Su respeto a la legítima autonomía de las realidades temporales hundía sus raíces en la entrega que había hecho de toda su existencia a la misión de ser un sacerdote y sólo un sacerdote, de ponerse siempre al servicio permanente de todas las personas. A partir de su ordenación sacerdotal, fue consciente de su obligación de hacer presente a Cristo entre los hombres. Particularmente cuando celebraba la Eucaristía se sabía Cristo. Resultaba imposible acostumbrarse a acompañarle junto al altar. Se tocaba con las manos que cada día la Misa era algo distinto para su alma: un momento de trato inmediato, intenso, amorosísimo con la Trinidad. Entregaba a diario, libremente, toda su personalidad para ser sólo Cristo en la Cruz, con los brazos abiertos a todos los hombres, enteramente disponible. No hablaba de política y respetaba cuidadosamente todas las sensibilidades. Con frecuencia repetía que él era un sacerdote anticlerical, precisamente por su amor al sacerdocio, porque rechazaba toda injerencia indebida —subrayo lo de indebida— del sacerdote en las cuestiones políticas. Defendía así la legítima autonomía de los asuntos temporales, pero también la excelsa misión del sacerdote: dispensador de la extraordinaria cercanía de Dios a cada hombre y a cada mujer.

En estos días, ante el panorama de tantas personas de las más diversas procedencias, no puedo menos que dar gracias a Dios por la fecundidad espiritual de este sacerdote santo.
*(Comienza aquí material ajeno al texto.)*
Lemma set_heap_id W : set_heap (heap W) W = W.
Proof. by destruct W. Qed.

Lemma set_heap_set_heap W h1 h2 : set_heap h2 (set_heap h1 W) = set_heap h2 W.
Proof. done. Qed.

Lemma len_Labels_eq W x :
  valid_labels W x → len_Labels x W = Some (size (label_set W x), W).
Proof.
  destruct x as [l|]; [|done]. intros [m Hm].
  unfold len_Labels, bind, gets, lift, label_set. by rewrite Hm.
Qed.

Lemma len_Labels_inv W x n W' :
  len_Labels x W = Some (n, W') →
  valid_labels W x ∧ n = size (label_set W x) ∧ W' = W.
Proof.
  destruct x as [l|]; cbn.
  - unfold bind, gets, lift, ret. destruct (heap W !! l) eqn:Hl; [|done].
    intros [= <- <-]. split; [by eexists|done].
  - by intros [= <- <-].
Qed.

Lemma make_Labels_eq W :
  make_Labels W =
    Some (Some (fresh (dom (heap W))),
          set_heap (<[fresh (dom (heap W)) := ∅]> (heap W)) W).
Proof. done. Qed.

Lemma fresh_heap (h : gmap loc (gmap string string)) : h !! fresh (dom h) = None.
Proof. apply not_elem_of_dom, is_fresh. Qed.

Lemma map_store_eq W l d k v :
  heap W !! l = Some d →
  map_store (Some l) k v W = Some (tt, set_heap (<[l := <[k := v]> d]> (heap W)) W).
Proof. intros Hl. unfold map_store, bind, gets, lift, modify. by rewrite Hl. Qed.

(** The copying loop of [WithLabels] and [LogCallf]: ranging over [src]
    and storing every entry in the map object [dst] leaves in [dst] the
    entries of [src] over those it held. *)
Lemma range_copy W (src : Labels) (dst : loc) (d : gmap string string) :
  valid_labels W src →
  heap W !! dst = Some d →
  range_Labels src (λ k v, map_store (Some dst) k v) W =
    Some (tt, set_heap (<[dst := label_set W src ∪ d]> (heap W)) W).
Proof.
  intros Hsrc Hdst. destruct src as [l|]; cbn.
  - destruct Hsrc as [m Hm]. unfold bind at 1 2, gets, lift. rewrite Hm. cbn.
    apply (map_fold_weak_ind (λ (r : M unit) m',
      r W = Some (tt, set_heap (<[dst := m' ∪ d]> (heap W)) W))).
    + unfold ret. rewrite (left_id_L ∅ (∪)), insert_id by done.
      by rewrite set_heap_id.
    + intros k v m' r Hk IH. rewrite IH. unfold bind, lift, modify. cbn.
      rewrite lookup_insert_eq, insert_insert_eq. by rewrite insert_union_l.
  - unfold ret. rewrite (left_id_L ∅ (∪)), insert_id by done.
    by rewrite set_heap_id.
Qed.

End Heap.

(** ** WithLabels *)

Section WithLabels.
Context {Arg : Type}.
Implicit Types W : @World Arg.

(** What a call of [WithLabels] returns and leaves behind. *)
Lemma WithLabels_eq W h m :
  valid_labels W m →
  WithLabels h m W =
    if size (label_set W m) =? 0 then Some (h, W)
    else Some (Logger_ (impl h) (Some (fresh (dom (heap W)))),
               set_heap (<[fresh (dom (heap W)) := label_set W m]> (heap W)) W).
Proof.
  intros Hm. unfold WithLabels.
  rewrite (bind_Some _ _ _ _ _ (len_Labels_eq W m Hm)).
  destruct (size (label_set W m) =? 0); [done|].
  rewrite (bind_Some _ _ _ _ _ (make_Labels_eq W)). cbn [labels].
  set (l := fresh (dom (heap W))).
  assert (Hl : heap W !! l = None) by apply fresh_heap.
  assert (Hset : label_set (set_heap (<[l:=∅]> (heap W)) W) m = label_set W m).
  { destruct m as [lm|]; [|done]. destruct Hm as [cm Hcm]. cbn.
    rewrite lookup_insert_ne; [done|]. intros ->. congruence. }
  erewrite bind_Some; last first.
  { apply (range_copy _ m l ∅).
    - destruct m as [lm|]; [|done]. destruct Hm as [cm Hcm]. cbn.
      exists cm. rewrite lookup_insert_ne; [done|]. intros ->. congruence.
    - cbn. apply lookup_insert_eq. }
  unfold ret. rewrite Hset, (right_id_L ∅ (∪)). cbn.
  by rewrite insert_insert_eq.
Qed.

Lemma size_label_set_0 W m :
  (size (label_set W m) =? 0) = true ↔ label_set W m = ∅.
Proof. rewrite Nat.eqb_eq. apply map_size_empty_iff. Qed.

(** C1, as amended.  For a non-empty map [m], [WithLabels] returns a handle
    on the same Node whose label set is that of [m] and nothing else: the
    labels the receiver carried are replaced, not merged.  On an empty map
    it returns the receiver and changes nothing. *)
Theorem WithLabels_replaces W h m :
  valid_labels W m →
  (label_set W m ≠ ∅ →
     ∃ r W', WithLabels h m W = Some (r, W')
       ∧ impl r = impl h
       ∧ label_set W' (labels r) = label_set W m)
  ∧ (label_set W m = ∅ → WithLabels h m W = Some (h, W)).
Proof.
  intros Hm. rewrite (WithLabels_eq W h m Hm). split.
  - intros Hne. destruct (size (label_set W m) =? 0) eqn:Hs.
    { by apply size_label_set_0 in Hs. }
    eexists _, _. split; [done|]. split; [done|].
    cbn. by rewrite lookup_insert_eq.
  - intros He. apply size_label_set_0 in He. by rewrite He.
Qed.
(** Split every [(m ≫= f) = Ok _] hypothesis into its two calls. *)
Ltac inv_binds :=
  repeat match goal with
  | H : (_ ≫= _) = Ok _ |- _ =>
      let a := fresh "a" in let H1 := fresh H in let H2 := fresh H in
      apply bind_Ok in H as (a & H1 & H2); cbn beta in H2
  | H : map_err _ _ = Ok _ |- _ => apply map_err_Ok in H
  | H : ok_or _ _ = Ok _ |- _ => apply ok_or_Ok in H
  | H : Ok _ = Ok _ |- _ => injection H as H
  | H : mret _ = Ok _ |- _ => injection H as H
  | p : (_ * _)%type |- _ => destruct p; cbn beta iota in *
  end.

(** ** Unsigned integers

    An unsigned Rust integer is an [N] below its width.  [usize] is 64 bits
    wide, the width of the native service.  Whether an overflowing [+], [-] or
    [*] panics or wraps is the [overflow-checks] flag of the build profile: on in
    the development profile, off in the [release] profile of [Cargo.toml].  The
    development is parametric in it. *)
Class BuildProfile := { overflow_checks : bool }.

Definition u8_max : N := 255.
Definition u16_max : N := 65535.
Definition u32_max : N := 4294967295.
Definition u64_max : N := 18446744073709551615.

(** [str::parse::<u64>], which is also that of [usize] on a 64-bit platform: a sign may come
    first, and there is at least one digit. *)
Fixpoint parse_digits (acc : N) (s : list Ascii.ascii) : option N :=
  match s with
  | [] => Some acc
  | c :: s =>
      let d := Ascii.N_of_ascii c in
      if (48 <=? d) && (d <=? 57) && (acc * 10 + (d - 48) <=? u64_max)
      then parse_digits (acc * 10 + (d - 48)) s
      else None
  end.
Es un don que nos interpela, que nos recuerda una vez más que la santidad no es cosa para privilegiados, sino que Jesús de todos espera amor: “de todos —son palabras de san Josemaría—, cualesquiera que sean sus condiciones personales, su posición social, su profesión u oficio. La vida corriente y ordinaria no es cosa de poco valor: todos los caminos de la tierra pueden ser ocasión de un encuentro con Cristo, que nos llama a identificarnos con Él, para realizar —en el lugar donde estamos— su misión divina” (Es Cristo que pasa, 110).

Romana, n. 35, Julio-Diciembre 2002, p. 330-332.